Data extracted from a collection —
*** Block opens ***

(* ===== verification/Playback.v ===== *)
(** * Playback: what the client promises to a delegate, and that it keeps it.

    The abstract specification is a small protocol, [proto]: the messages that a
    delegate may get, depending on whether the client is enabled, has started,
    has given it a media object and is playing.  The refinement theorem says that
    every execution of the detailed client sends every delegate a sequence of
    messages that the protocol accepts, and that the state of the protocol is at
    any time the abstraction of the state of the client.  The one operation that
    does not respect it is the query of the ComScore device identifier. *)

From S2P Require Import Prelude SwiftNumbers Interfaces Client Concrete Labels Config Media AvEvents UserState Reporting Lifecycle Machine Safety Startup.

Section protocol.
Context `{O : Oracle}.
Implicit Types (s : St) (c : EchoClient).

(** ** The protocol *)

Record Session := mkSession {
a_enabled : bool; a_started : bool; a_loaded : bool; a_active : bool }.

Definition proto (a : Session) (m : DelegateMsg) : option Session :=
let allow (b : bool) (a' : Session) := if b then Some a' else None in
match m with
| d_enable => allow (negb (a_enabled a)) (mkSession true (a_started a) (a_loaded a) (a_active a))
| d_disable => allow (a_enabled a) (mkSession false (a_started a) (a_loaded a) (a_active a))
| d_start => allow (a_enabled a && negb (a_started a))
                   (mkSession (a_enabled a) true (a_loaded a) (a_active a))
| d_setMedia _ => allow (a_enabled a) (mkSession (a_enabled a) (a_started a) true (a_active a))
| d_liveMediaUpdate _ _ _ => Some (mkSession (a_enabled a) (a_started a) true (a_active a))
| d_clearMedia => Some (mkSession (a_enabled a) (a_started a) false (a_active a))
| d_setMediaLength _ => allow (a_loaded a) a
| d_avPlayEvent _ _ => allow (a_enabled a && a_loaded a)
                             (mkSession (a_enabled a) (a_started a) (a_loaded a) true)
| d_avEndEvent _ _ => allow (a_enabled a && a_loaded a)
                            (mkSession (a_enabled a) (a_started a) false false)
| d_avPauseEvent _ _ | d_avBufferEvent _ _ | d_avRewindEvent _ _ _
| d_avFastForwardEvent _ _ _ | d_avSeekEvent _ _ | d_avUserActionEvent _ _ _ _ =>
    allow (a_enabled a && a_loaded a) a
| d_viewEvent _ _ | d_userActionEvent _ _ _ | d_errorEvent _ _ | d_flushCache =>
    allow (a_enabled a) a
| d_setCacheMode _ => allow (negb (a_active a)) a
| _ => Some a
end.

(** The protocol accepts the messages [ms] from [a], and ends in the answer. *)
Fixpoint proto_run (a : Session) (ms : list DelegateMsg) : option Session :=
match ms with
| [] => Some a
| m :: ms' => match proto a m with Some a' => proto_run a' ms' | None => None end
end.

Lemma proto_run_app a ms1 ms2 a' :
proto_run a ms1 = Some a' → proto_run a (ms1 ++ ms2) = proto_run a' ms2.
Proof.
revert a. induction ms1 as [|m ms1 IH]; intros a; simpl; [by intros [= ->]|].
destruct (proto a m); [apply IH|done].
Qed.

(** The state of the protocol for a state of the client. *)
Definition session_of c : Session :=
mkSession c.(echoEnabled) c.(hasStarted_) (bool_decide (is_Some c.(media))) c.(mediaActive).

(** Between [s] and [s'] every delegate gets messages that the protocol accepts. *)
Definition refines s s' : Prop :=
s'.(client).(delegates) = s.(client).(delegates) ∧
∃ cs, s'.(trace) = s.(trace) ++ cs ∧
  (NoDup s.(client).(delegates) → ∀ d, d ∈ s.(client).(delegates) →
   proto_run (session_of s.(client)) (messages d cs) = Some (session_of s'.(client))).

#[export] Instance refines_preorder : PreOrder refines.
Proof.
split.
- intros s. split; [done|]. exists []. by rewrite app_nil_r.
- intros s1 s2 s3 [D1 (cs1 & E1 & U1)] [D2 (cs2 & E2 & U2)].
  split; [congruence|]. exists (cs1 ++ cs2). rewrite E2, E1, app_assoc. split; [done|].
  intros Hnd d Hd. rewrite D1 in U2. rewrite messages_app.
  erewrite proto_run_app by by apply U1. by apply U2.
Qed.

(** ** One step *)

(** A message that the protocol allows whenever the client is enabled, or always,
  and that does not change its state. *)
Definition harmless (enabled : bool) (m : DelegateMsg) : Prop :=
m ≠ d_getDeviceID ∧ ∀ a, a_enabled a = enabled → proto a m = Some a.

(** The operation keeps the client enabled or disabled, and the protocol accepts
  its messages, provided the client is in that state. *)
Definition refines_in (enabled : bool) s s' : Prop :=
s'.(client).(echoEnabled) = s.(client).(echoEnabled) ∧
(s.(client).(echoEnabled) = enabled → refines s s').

*** Block closes ***
*** Block opens ***

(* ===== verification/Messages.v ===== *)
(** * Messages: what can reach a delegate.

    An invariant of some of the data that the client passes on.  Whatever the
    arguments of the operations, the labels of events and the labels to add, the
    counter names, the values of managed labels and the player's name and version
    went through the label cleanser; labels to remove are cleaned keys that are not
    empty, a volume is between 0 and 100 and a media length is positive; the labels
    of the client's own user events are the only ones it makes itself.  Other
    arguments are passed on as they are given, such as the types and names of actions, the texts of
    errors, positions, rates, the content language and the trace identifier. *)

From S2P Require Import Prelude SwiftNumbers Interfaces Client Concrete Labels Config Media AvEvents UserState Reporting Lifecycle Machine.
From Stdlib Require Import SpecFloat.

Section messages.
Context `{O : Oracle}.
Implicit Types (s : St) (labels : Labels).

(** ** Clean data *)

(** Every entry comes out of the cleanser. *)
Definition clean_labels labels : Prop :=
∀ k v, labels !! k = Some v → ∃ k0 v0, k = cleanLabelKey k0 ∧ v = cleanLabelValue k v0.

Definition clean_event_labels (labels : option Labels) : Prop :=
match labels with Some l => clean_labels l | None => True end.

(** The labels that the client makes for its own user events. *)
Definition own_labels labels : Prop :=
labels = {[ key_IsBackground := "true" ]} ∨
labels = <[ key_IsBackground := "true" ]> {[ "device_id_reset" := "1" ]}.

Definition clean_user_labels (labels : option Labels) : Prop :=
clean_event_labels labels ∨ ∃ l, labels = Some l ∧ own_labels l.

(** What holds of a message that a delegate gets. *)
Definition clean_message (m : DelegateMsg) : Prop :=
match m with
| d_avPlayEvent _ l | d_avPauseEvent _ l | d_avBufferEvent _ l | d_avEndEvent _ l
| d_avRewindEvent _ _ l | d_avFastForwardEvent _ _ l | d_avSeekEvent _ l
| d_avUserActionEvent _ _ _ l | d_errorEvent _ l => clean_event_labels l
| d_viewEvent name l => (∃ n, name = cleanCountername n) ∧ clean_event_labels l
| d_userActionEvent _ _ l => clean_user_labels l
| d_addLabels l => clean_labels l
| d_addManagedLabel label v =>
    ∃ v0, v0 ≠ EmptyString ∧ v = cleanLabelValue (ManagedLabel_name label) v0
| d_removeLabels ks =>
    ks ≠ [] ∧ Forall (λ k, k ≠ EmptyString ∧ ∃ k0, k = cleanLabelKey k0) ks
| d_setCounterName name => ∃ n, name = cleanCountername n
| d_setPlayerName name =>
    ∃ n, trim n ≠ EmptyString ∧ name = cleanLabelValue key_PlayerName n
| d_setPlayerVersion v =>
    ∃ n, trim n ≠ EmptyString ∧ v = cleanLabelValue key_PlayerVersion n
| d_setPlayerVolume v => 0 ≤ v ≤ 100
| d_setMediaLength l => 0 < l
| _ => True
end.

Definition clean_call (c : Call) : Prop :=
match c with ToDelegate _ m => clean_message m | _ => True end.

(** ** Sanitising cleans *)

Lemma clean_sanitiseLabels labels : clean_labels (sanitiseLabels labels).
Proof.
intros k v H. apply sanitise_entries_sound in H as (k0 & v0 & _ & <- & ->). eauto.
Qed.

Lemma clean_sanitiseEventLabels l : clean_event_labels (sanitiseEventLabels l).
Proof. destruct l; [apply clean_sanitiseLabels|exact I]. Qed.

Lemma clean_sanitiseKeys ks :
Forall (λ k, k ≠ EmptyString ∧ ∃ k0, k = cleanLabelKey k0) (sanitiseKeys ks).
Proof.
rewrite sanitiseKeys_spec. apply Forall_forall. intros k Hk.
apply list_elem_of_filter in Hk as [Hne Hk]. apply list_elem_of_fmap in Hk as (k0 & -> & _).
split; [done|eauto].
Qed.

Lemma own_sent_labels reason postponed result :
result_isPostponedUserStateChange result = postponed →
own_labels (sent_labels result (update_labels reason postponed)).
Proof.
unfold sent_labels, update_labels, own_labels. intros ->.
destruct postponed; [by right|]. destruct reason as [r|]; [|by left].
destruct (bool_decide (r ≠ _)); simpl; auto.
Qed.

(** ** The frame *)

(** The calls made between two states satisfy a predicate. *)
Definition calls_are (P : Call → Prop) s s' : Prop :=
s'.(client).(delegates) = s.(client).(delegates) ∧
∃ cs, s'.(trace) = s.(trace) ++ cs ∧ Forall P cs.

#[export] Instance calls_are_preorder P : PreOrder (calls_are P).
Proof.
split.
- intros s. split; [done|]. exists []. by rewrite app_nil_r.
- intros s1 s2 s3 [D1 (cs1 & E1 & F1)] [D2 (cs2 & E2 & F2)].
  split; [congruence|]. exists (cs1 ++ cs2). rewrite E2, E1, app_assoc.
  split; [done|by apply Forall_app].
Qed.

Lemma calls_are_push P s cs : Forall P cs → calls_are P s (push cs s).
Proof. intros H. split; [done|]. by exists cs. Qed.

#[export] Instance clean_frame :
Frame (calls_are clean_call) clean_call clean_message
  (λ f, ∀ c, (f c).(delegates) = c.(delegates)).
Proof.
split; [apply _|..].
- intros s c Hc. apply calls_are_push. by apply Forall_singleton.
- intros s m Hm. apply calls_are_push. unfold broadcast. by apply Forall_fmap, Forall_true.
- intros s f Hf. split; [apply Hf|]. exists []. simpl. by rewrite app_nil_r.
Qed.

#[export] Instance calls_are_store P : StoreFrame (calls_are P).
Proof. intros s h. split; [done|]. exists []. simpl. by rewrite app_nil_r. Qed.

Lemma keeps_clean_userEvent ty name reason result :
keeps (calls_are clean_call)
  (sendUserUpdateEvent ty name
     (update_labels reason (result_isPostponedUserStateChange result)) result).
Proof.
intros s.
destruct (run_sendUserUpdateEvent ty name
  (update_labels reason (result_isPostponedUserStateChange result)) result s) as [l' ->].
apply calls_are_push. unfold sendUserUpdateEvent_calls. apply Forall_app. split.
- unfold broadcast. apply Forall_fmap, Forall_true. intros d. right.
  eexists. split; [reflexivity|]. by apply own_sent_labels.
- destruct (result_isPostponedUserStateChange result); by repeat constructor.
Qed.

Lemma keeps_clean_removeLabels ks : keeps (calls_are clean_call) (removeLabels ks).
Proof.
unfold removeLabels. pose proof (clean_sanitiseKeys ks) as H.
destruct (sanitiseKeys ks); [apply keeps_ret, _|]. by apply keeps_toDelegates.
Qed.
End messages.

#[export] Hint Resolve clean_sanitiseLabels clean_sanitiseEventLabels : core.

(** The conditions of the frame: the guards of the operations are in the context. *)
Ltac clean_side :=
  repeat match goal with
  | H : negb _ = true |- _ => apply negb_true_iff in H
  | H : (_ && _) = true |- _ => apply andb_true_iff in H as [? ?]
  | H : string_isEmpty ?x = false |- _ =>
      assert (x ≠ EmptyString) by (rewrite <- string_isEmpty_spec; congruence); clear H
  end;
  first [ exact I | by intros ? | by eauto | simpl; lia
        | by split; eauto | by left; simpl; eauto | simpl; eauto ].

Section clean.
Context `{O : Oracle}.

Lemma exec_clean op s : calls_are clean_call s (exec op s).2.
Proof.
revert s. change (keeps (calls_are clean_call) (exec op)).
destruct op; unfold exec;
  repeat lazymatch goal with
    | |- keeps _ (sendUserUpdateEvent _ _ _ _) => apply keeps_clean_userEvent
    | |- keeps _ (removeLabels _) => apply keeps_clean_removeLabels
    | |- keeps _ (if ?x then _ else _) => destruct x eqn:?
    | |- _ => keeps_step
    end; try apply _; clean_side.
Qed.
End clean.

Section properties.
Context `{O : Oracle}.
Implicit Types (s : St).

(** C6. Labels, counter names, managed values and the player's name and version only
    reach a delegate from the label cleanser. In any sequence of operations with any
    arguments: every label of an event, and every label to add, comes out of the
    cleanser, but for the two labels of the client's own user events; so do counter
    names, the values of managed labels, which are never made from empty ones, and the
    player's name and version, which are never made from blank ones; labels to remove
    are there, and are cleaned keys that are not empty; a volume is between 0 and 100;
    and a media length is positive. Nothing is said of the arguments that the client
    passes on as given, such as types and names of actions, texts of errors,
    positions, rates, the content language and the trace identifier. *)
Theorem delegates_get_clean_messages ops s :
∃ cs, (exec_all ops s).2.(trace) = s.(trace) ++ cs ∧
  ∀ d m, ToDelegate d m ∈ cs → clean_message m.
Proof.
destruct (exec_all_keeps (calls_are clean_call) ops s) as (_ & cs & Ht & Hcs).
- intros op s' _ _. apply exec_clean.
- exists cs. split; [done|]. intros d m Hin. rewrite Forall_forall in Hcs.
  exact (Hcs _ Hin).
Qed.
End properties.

*** Block closes ***

Would you print exactly, and only, the lines of the data above from the line with "(* ===== verification/Playback.v ===== *)" through the line with "The abstract specification", inclusive?

SOLVED PROBLEM —
(* ===== verification/Playback.v ===== *)
(** * Playback: what the client promises to a delegate, and that it keeps it.

    The abstract specification is a small protocol, [proto]: the messages that a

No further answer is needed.